# cospicua buonuscita



## Schenker

Hola, ¿qué significa lo subrayado? Gracias.

_In attesa di fare chiarezza alla voce attaccanti, il Milan deve sbrogliare la matassa anche in porta. Dida ha rifiutato le proposte di via Turati (fra cui una cospicua buonuscita), e rimarrà quindi a libro paga e in rosa anche la prossima stagione._


----------



## neutrino2

Una buonuscita es una cantidad de dinero que se da a alguien que se despide, como indemnización. Puede tener significado irónico también, sobre todo en sentido figurado (no literal), pero no es este caso. Cospicua significa grande, se usa principalmente en referencia al dinero.


----------



## Faliraki

"cospicua" significa "abbondante"  

"buonuscita" è la somma di denaro che ti danno quando concludi un rapporto di lavoro


----------



## Angel.Aura

¿Se puede entender "una conspicua patada de oro"?


----------



## cruzdelsur

*cospicua buonuscita* = despido/liquidación con compensación monetaria conspicua


----------



## Schenker

¿No podría ser "considerable indemnización"?


----------



## cruzdelsur

L'indennizzazione è riferita a riparare danni.


----------



## Schenker

¿Y al despedir a alguien no lo estas dañando?
Existe incluso en la ley que se debe *indemnizar* al trabajador despedido...


----------



## cruzdelsur

Nessuno sta danneggiando a Dida. Al contrario, è stato lui a rifiutare le proposte di Via Turati.


----------



## Fritz41

cruzdelsur said:


> Nessuno sta danneggiando a Dida. Al contrario, è stato lui a rifiutare le proposte di Via Turati.

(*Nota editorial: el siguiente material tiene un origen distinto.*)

Lemma whole_blocks_spec h0 m st in_ : absorbed h0 m st -> num st = 0 -> bytes_ok in_ -> zlen in_ < 2 ^ 64 ->
  absorbed h0 (m ++ in_) (whole_blocks block_func block_size st in_) /\
  Nh (whole_blocks block_func block_size st in_) = Nh st /\ Nl (whole_blocks block_func block_size st in_) = Nl st.
Proof.
  intros (blocks & tail & junk & -> & Hb & Ht & Hh & Hn & Hd & Hdl) Hnum Hok Hsize. pose proof block_size_range as Hbs.
  rewrite Hnum in Hn. symmetry in Hn. apply zlen_0_nil in Hn as ->. rewrite app_nil_r.
  destruct (cut_blocks block_size ltac:(lia) in_) as (bs & t & -> & Hbs' & Ht'). apply Forall_app in Hok as [Hok _].
  unfold whole_blocks. pose proof (concat_whole block_size bs Hbs') as Hlen.
  assert (Hq : zlen (concat bs ++ t) / block_size = zlen bs).
  { rewrite zlen_app, Hlen, Z.add_comm, Z.div_add, Z.div_small by (zlen_pos; lia). done. }
  rewrite Hq.
  assert (Hif : (if zlen bs >? 0 then (block_func (h st) (concat bs ++ t) (zlen bs), zdrop (zlen bs * block_size) (concat bs ++ t))
    else (h st, concat bs ++ t)) = (fold_left compress (blocks ++ bs) h0, t)).
  { destruct (Z.gtb_spec (zlen bs) 0) as [Hpos|Hz].
    - rewrite (block_func_blocks (h st) bs t); [|by intros ->|rewrite zlen_app in Hsize; zlen_pos; nia|by apply blocks_bytes]. rewrite zdrop_app by lia.
      by rewrite fold_left_app, <- Hh.
    - zlen_pos. assert (bs = []) as -> by (apply zlen_0_nil; lia). by rewrite app_nil_r, Hh. }
  rewrite Hif. unfold absorbed. destruct (Z.eqb_spec (zlen t) 0) as [Hz|Hz]; cbn [negb h num data Nh Nl].
  - apply zlen_0_nil in Hz as ->. split; [|done]. exists (blocks ++ bs), [], (data st). rewrite concat_app, !app_nil_r.
    split_and!; try done. by apply Forall_app.
  - split; [|done]. exists (blocks ++ bs), t, (zdrop (zlen t) (data st)).
    assert (Est : store (data st) 0 t = t ++ zdrop (zlen t) (data st)) by done. rewrite Est, concat_app, <- app_assoc.
    zlen_pos. split_and!; try done.
    + by apply Forall_app.
    + unfold u32. apply Z.mod_small. lia.
    + rewrite zlen_app, zlen_zdrop by lia. lia.
Qed.

(** An update absorbs its input. *)
Lemma update_spec h0 m st in_ : absorbed h0 m st -> counts (zlen m) st -> bytes_ok (m ++ in_) -> zlen in_ < 2 ^ 64 ->
  absorbed h0 (m ++ in_) (crypto_md32_update block_func block_size st in_) /\
  counts (zlen (m ++ in_)) (crypto_md32_update block_func block_size st in_).
Proof.
  intros Habs Hc Hok Hlen. pose proof block_size_range as Hbs. unfold crypto_md32_update.
  destruct (Z.eqb_spec (zlen in_) 0) as [Hz|Hz].
  { apply zlen_0_nil in Hz as ->. by rewrite app_nil_r. }
  apply (add_bits_spec st (zlen in_)) in Hc; [|zlen_pos; lia]. rewrite <- zlen_app in Hc.
  assert (Habs' : absorbed h0 m (add_bits st (zlen in_))) by exact Habs.
  set (st1 := add_bits st (zlen in_)) in *. clearbody st1. clear Habs st. unfold counts in *.
  apply Forall_app in Hok as [Hm Hin].
  destruct (Z.eqb_spec (num st1) 0) as [Hn0|Hn0]; cbn [negb].
  { destruct (whole_blocks_spec h0 m st1 in_ Habs' Hn0 Hin Hlen) as (Ha & -> & ->). done. }
  destruct Habs' as (blocks & tail & junk & -> & Hb & Ht & Hh & Hn & Hd & Hdl). rewrite Hd, zlen_app in Hdl.
  apply Forall_app in Hm as [_ Htok].
  destruct ((zlen in_ >=? block_size) || (u64 (zlen in_ + num st1) >=? block_size)) eqn:Hfull.
  - assert (Hge : block_size <= zlen in_ + zlen tail).
    { zlen_pos. rewrite Hn in Hfull. apply orb_true_iff in Hfull as [Hf|Hf]; apply Z.geb_le in Hf; [lia|].
      unfold u64 in Hf. pose proof (Z.mod_le (zlen in_ + zlen tail) 18446744073709551616). lia. }
    destruct (zsplit (block_size - zlen tail) in_) as (a & in' & -> & Ha); [zlen_pos; lia|].
    apply Forall_app in Hin as [Haok Hinok]. rewrite Hn, ztake_app, zdrop_app by done.
    rewrite Hd. rewrite (store_app (tail ++ junk) (zlen tail) a tail junk []) by (rewrite ?app_nil_r; done || lia).
    rewrite app_nil_r. rewrite one_block; [|unfold whole; rewrite zlen_app; lia|by apply Forall_app].
    pose proof (whole_blocks_spec h0 ((concat blocks ++ tail) ++ a)
      (mk_md32 (compress (h st1) (tail ++ a)) (replicate (Z.to_nat block_size) 0) 0 (Nh st1) (Nl st1)) in') as Hw.
    cbn [Nh Nl num] in Hw. rewrite app_assoc in Hc |- *. destruct Hw as (Hw & -> & ->); [|done..|rewrite zlen_app in Hlen; zlen_pos; lia|done].
    exists (blocks ++ [tail ++ a]), [], (replicate (Z.to_nat block_size) 0). cbn [h num data].
    rewrite concat_app, fold_left_app, <- Hh, !app_nil_r, zlen_replicate. cbn [concat fold_left]. rewrite app_nil_r, app_assoc.
    split_and!; try done; [|rewrite zlen_nil; lia|lia]. apply Forall_app. split; [done|]. repeat constructor. unfold whole. rewrite zlen_app. lia.
  - apply orb_false_iff in Hfull as [H1 H2]. rewrite Z.geb_leb in H1, H2. apply Z.leb_gt in H1, H2. rewrite Hn in H2.
    unfold u64 in H2. zlen_pos. rewrite Z.mod_small in H2 by lia. split; [|done]. cbn [h num data].
    exists blocks, (tail ++ in_), (zdrop (zlen in_) junk).
    destruct (zsplit (zlen in_) junk) as (j1 & j2 & -> & Hj); [lia|]. rewrite Hn, Hd.
    rewrite (store_app _ (zlen tail) in_ tail j1 j2) by (rewrite <- ?app_assoc; done || lia).
    rewrite zdrop_app by done. rewrite !zlen_app in *. unfold u32. rewrite (Z.mod_small (zlen in_)) by lia.
    rewrite (Z.mod_small (zlen tail + zlen in_)) by lia. rewrite <- !app_assoc. cbn [h num data Nh Nl]. split_and!; try done; rewrite ?zlen_app in *; lia.
Qed.
(** Padding fills the block, or needs another one. *)
Lemma padding_split (be : bool) blocks tail : Forall (whole block_size) blocks -> zlen tail < block_size ->
  padding block_size be (zlen (concat blocks ++ tail)) =
  [0x80] ++ replicate (Z.to_nat (if zlen tail + 1 >? block_size - 8 then 2 * block_size - 9 - zlen tail
                                 else block_size - 9 - zlen tail)) 0 ++
  (if be then be_bytes 8 (8 * zlen (concat blocks ++ tail)) else le_bytes 8 (8 * zlen (concat blocks ++ tail))).
Proof.
  intros Hb Ht. pose proof block_size_range as Hbs. unfold padding. do 4 f_equal. rewrite zlen_app, (concat_whole block_size) by done. zlen_pos.
  destruct (Z.gtb_spec (zlen tail + 1) (block_size - 8)).
  - symmetry. apply (Z.mod_unique_pos _ _ (- zlen blocks - 2)); lia.
  - symmetry. apply (Z.mod_unique_pos _ _ (- zlen blocks - 1)); lia.
Qed.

danneggiando _a_ Dida -> danneggiando Dida
Ciao


----------



## cruzdelsur

Fritz41 said:


> danneggiando _a_ Dida -> danneggiando Dida
> Ciao


Grazie.


----------



## Schenker

Me refiero a que despedir a alguien siempre es perjudicial para ese "alguien"... entonces existe la indemnización... pero bueno, da lo mismo, ya expresaste tu punto.


----------



## 0scar

buo|nu|scì|ta
s.f.
CO 
1 gratifica corrisposta dal datore di lavoro a chi lascia l’impiego, che si aggiunge all’indennità spettante per legge

De Mauro


Es _indemnización_, y si no es obligatoria es _gratificación_


----------



## susote

En lenguaje coloquial, Dida "sacó una buena tajada"


----------



## gatogab

susote said:


> En lenguaje coloquial, Dida "sacó una buena tajada"


 
Me da la impresión que  Dida  rechazó esa *'buena tajada'*

_*Dida ha rifiutato* le proposte di via Turati (*fra cui una cospicua buonuscita)*_

 gatogab


----------



## susote

Certamente!!


----------